(Records drawn from a dataset)

(** ** There and back *)

(** What the trip relies on of go.yaml.in/yaml: decoding gives formed trees,
    and the text of a formed tree, when it reads, reads as that tree, looks
    aside. *)
Class YamlReads `{YamlNodes} : Prop := {
  decoded_formed text root : docRoot text = Ok root → formed root = true;
  written_read tree text read : formed tree = true → nodeText tree = Ok text → docRoot text = Ok read → same_tree read tree;
}.

Section roundtrip.
Context `{U : Unicode} {UA : UnicodeAscii} `{Regexp} `{Url} `{PublicSuffix} `{IpText} `{RangeOrder} `{Netip} `{Yaml} `{YR : YamlReads}.

Lemma formed_value n : formed n = true → utf8_text (yn_Value n) = true.
Proof using Type.
  destruct n as [k v l c]. rewrite formed_eq. intros [Hh _]%andb_true_iff. cbn [yn_Value].
  destruct k; cbn in Hh; rewrite ?andb_true_iff in Hh; [apply bool_decide_eq_true in Hh as ->; done | | by destruct Hh..].
  destruct Hh as [->%bool_decide_eq_true _]. done.
Qed.

Lemma formed_mapValue n key m : formed n = true → mapValue n key = Some m → formed m = true.
Proof using Type.
  intros Hn%formed_content. unfold mapValue, find_value. destruct (is_kind _ _); [|done].
  destruct (List.find _ _) as [kv|] eqn:E; [|done]. cbn. intros [= <-]. apply find_elem in E as [E _]. destruct kv as [k v]. apply elem_of_pairs in E as [_ E].
  rewrite forallb_forall in Hn. by apply Hn, list_elem_of_In.
Qed.

Lemma label_utf8 root id : formed root = true → utf8_text (after_slash id) = true → utf8_text (label_of root id) = true.
Proof using Type.
  intros Hr Hid. unfold label_of. destruct (mapValue root "title") as [t|] eqn:E; [|done].
  pose proof (formed_value t (formed_mapValue _ _ _ Hr E)). unfold or_string. by destruct (empty _).
Qed.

» TASK ITEM
Your answer should consist of the lines from the line with "destruct k; cbn" to the line with "destruct (List.find _" above, repeated exactly, both ends included.

» TASK SOLUTION
  destruct k; cbn in Hh; rewrite ?andb_true_iff in Hh; [apply bool_decide_eq_true in Hh as ->; done | | by destruct Hh..].
  destruct Hh as [->%bool_decide_eq_true _]. done.
Qed.

Lemma formed_mapValue n key m : formed n = true → mapValue n key = Some m → formed m = true.
Proof using Type.
  intros Hn%formed_content. unfold mapValue, find_value. destruct (is_kind _ _); [|done].
  destruct (List.find _ _) as [kv|] eqn:E; [|done]. cbn. intros [= <-]. apply find_elem in E as [E _]. destruct kv as [k v]. apply elem_of_pairs in E as [_ E].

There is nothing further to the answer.